Page images
PDF
EPUB

STATEMENT OF MARC ROTENBERG, DIRECTOR, WASHINGTON OFFICE, COMPUTER PROFESSIONALS FOR SOCIAL RESPONSIBILITY, ACCOMPANIED BY MARY J. CULNAN, SCHOOL OF BUSINESS ADMINISTRATION, GEORGETOWN UNIVERSITY

Mr. ROTENBERG. Mr. Chairman, Congressman McCandless, thank you very much for the opportunity to testify this morning.

The computer science profession has a particular concern about the adequacy of privacy safeguards in the United States. For more than 20 years we have played an ongoing role in efforts to ensure that information that is collected and maintained in large automated information systems is properly safeguarded and used for its intended purpose. Absent such safeguards, we know that the risks to personal privacy are great and severe. In fact, I would say that Professor Flaherty has understated the extent of the privacy problem in the United States today.

I would like to recall a statement that was made by the ranking minority member of this committee, Congressman Frank Horton, almost 25 years ago. Mr. Horton said when Congress first considered the issue of the computerized collection of records that "one of the most practical of our present safeguards of privacy is the fragmented nature of personal information. It is scattered in little bits across the geography and years of our life. Retrieval is impractical and often impossible. A central data bank removes completely this safeguard." That is the underlying concern in the privacy realm in the United States today. We are centralizing an enormous amount of personal information without the knowledge or the informed consent of the people whose records are involved.

Let me describe where I think we could begin to correct this problem. Once again, I would go back in time to the period when Congress considered how to establish privacy safeguards for automated information systems.

Computer scientists came together with policymakers and Members of Congress to draft a set of principles. It was called the code of fair information practices. The underlying principle in the code was that information which is disclosed for one purpose should not be used for another purpose without the consent of the individual involved. It is a simple proposition, really. When you give over information to receive a service, to buy a product, you reasonably expect that unless someone tells you otherwise the information will only be used for the purpose for which you have provided it. As I said, it is the cornerstone to the code of fair information practices and truly the thread which ties together the privacy law within the United States.

I will say simply that many of the current information products available in the private sector clearly violate the code. The information is acquired without the consent of the people involved and it is disclosed, sold and exchanged without their knowledge.

Let me look at a particular example and try to explain the double-edged nature of transactional data that is generated by computer systems.

Consider, for example, the monthly billing statement that you receive from the telephone company. To you this could be valuable information to verify phone charges. You can tell, for example, if

someone in your family has made a call they weren't supposed to make, if you have been billed for a call that you didn't make. You as the phone subscriber have the right to that transactional data so that you can determine that the company that is billing you for the services has properly billed you.

But if that transactional data were sold to a third party, it would provide an intimate look into your personal life: Who you called, when you called them, how long you spoke to them. Effectively, a list of your close friends and associates. It would be as if someone had leafed through your address book, copying names and addresses down without regard for any of your interests whatsoever.

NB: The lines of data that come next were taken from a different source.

(** A report whose failed suite has no [assertionResults]. *)
Definition report_without_assertions : list Byte.byte :=
  quoted "{'numTotalTests': 1, 'numPassedTests': 0, 'numFailedTests': 1,
 'numFailedTestSuites': 1,
 'testResults': [{'name': 'src/team.test.ts', 'status': 'failed'}]}".

(** A report without the counters of the tests. *)
Definition report_without_totals : list Byte.byte :=
  quoted "{'numTotalTestSuites': 0, 'numPassedTestSuites': 0,
 'numFailedTestSuites': 0, 'numPendingTestSuites': 0, 'testResults': []}".

(** A report with all its counters, whose suite has no
    [assertionResults]. *)
Definition report_with_bare_suite : list Byte.byte :=
  quoted "{'numTotalTestSuites': 1, 'numPassedTestSuites': 0,
 'numFailedTestSuites': 1, 'numPendingTestSuites': 0,
 'numTotalTests': 1, 'numPassedTests': 0, 'numFailedTests': 1,
 'numPendingTests': 0,
 'testResults': [{'name': 'src/team.test.ts', 'status': 'failed'}]}".

(** A report with all its counters and no [testResults]. *)
Definition report_without_results : list Byte.byte :=
  quoted "{'numTotalTestSuites': 0, 'numPassedTestSuites': 0,
 'numFailedTestSuites': 0, 'numPendingTestSuites': 0,
 'numTotalTests': 0, 'numPassedTests': 0, 'numFailedTests': 0,
 'numPendingTests': 0}".

(** ** Effects *)

(** A computation that leaves every file as it was. *)
Definition preserves_files {A} (m : IO A) : Prop :=
  forall w, files (fst (m w)) = files w.




(** A report in UTF-8 but for one name, written in Latin-1: the byte
    [E9] before a dot is no UTF-8. *)
Definition latin1_report : list Byte.byte :=
  quoted "{'numTotalTests': 1, 'numPassedTests': 0, 'numFailedTests': 1,
 'numFailedTestSuites': 1,
 'testResults': [{'name': 'src/caf"
  ++ [Byte.xe9]
  ++ quoted ".test.ts', 'status': 'failed',
   'assertionResults': [{'fullName': 'orders', 'status': 'failed'}]}]}".

(** The UTF-16 encoding, little-endian, of ASCII bytes. *)
Definition utf16_le_bytes (s : list Byte.byte) : list Byte.byte :=
  flat_map (fun b => [b; Byte.x00]) s.

(** A report in UTF-16 with one byte too many at its end. *)
Definition truncated_utf16_report : list Byte.byte :=
  utf16_le_bytes (quoted "{'numFailedTests': 3}") ++ [Byte.x0a].

(** ** Serialising the failure list *)

(** The repository has no code that writes the failure list back.
    The round trip of the specification is taken with [json.dumps],
    with its default arguments, as the serialiser and [json.loads] as
    the reader. *)











(** A text the scanner reads as the value [v], whatever follows. *)
Definition reads_as (v : value) (item : text) : Prop :=
  (forall k tail,
     scan_once (S (S (S (S (S k))))) (item ++ tail) = Parsed v tail)
  /\ (exists item', item = ch "{" :: item')
  /\ (6 <= List.length item)%nat.
(** X11: [ni_dhcp6_config_init_duid] returns true exactly when the
    resulting client DUID is non-empty; it changes nothing of the config
    but the DUID and nothing of the device; it writes the DUID store at
    most once, with the resulting DUID, and never when it fails; a
    preferred client id that parses to a non-empty DUID is taken and
    saved; once the store has been read successfully nothing is written
    back, and a DUID that the store supplies is taken. *)
Theorem init_duid_outcomes (X : externals) (G : global_state) (o : oracle)
  (config : ni_dhcp6_config_t) (preferred : option string) (w : world) :
  let res := ni_dhcp6_config_init_duid X G o config preferred w in
  let config' := fst (fst res) in
  let w' := snd (fst res) in
  let duid' := cfg_client_duid config' in
  snd res = (0 <? duid_len duid')
  /\ config' = with_client_duid duid' config
  /\ w_dev w' = w_dev w
  /\ (w_log w' = w_log w \/ w_log w' = EffSaveDuid duid' :: w_log w)
  /\ (snd res = false -> w_log w' = w_log w)
  /\ (forall p, preferred = Some p ->
        0 < duid_len (fst (ni_duid_parse_hex X (cfg_client_duid config) p)) ->
        duid' = fst (ni_duid_parse_hex X (cfg_client_duid config) p)
        /\ w_log w' = EffSaveDuid duid' :: w_log w)
  /\ (duid_len (duid_after_preferred X G (cfg_client_duid config) preferred) = 0 ->
      snd (ni_dhcp6_load_duid X
             (duid_after_preferred X G (cfg_client_duid config) preferred)) = 0 ->
      w_log w' = w_log w
      /\ (0 < duid_len (fst (ni_dhcp6_load_duid X
                  (duid_after_preferred X G (cfg_client_duid config) preferred))) ->
          duid' = fst (ni_dhcp6_load_duid X
                    (duid_after_preferred X G (cfg_client_duid config) preferred)))).
Proof.
  cbv zeta. unfold ni_dhcp6_config_init_duid.
  fold (duid_after_preferred X G (cfg_client_duid config) preferred).
  set (d2 := duid_after_preferred X G (cfg_client_duid config) preferred).
  assert (Hpref : forall p, preferred = Some p ->
            0 < duid_len (fst (ni_duid_parse_hex X (cfg_client_duid config) p)) ->
            d2 = fst (ni_duid_parse_hex X (cfg_client_duid config) p)).
  { intros p -> Hlen. unfold d2, duid_after_preferred.
    destruct (duid_len _ =? 0) eqn:E; [apply Z.eqb_eq in E; lia | reflexivity]. }
  destruct (duid_len d2 =? 0) eqn:E2.
  - apply Z.eqb_eq in E2.
    destruct (ni_dhcp6_load_duid X d2) as [d3 rv] eqn:Eload. simpl.
    destruct (duid_len d3 =? 0) eqn:E3;
      [apply Z.eqb_eq in E3 | apply Z.eqb_neq in E3].
    + set (d4 := ni_dhcp6_generate_duid X G o (w_dev w) d3).
      destruct (0 <? duid_len d4) eqn:E4;
        (destruct (rv =? 0) eqn:Erv;
         [apply Z.eqb_eq in Erv | apply Z.eqb_neq in Erv]); simpl;
        repeat split; auto; try discriminate;
        try (intros; lia); preferred_not_empty Hpref.
    + assert (Hpos : (0 <? duid_len d3) = true).
      { apply Z.ltb_lt. unfold duid_len in *. lia. }
      rewrite Hpos.
      destruct (rv =? 0) eqn:Erv;
        [apply Z.eqb_eq in Erv | apply Z.eqb_neq in Erv]; simpl;
        repeat split; auto; try discriminate;
        try (intros; lia); preferred_not_empty Hpref.
  - apply Z.eqb_neq in E2.
    assert (Hpos : (0 <? duid_len d2) = true).
    { apply Z.ltb_lt. unfold duid_len in *. lia. }
    assert (E2b : (duid_len d2 =? 0) = false) by (apply Z.eqb_neq; exact E2).
    simpl. rewrite !E2b, !Hpos. simpl.
    split; [auto |]. split; [reflexivity |]. split; [reflexivity |].
    split; [auto |]. split; [discriminate |]. split.
    + intros p Hp Hlen. rewrite (Hpref p Hp Hlen). auto.
    + intros H. contradiction.
Qed.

That is the situation we face today in the United States, because there is an absence of adequate safeguards to protect the flow of transactional data from the organizations to which we provide the information to third parties that we have never had any contact with.

The Citicorp point-of-sale marketing program is really only one example. I will briefly describe some of the problems I see with the program. I don't so much mean to single out Citicorp. As I say, there are other companies doing it. At the same time, I will also not back off from criticism of Citicorp, because they are only telling part of the story here.

The part of the story that they are telling is the ability for marketers to have more detailed information on consumers and therefore to be more responsive to consumers. I would agree that is a benefit to both marketers and consumers and under the proper circumstances should go forward.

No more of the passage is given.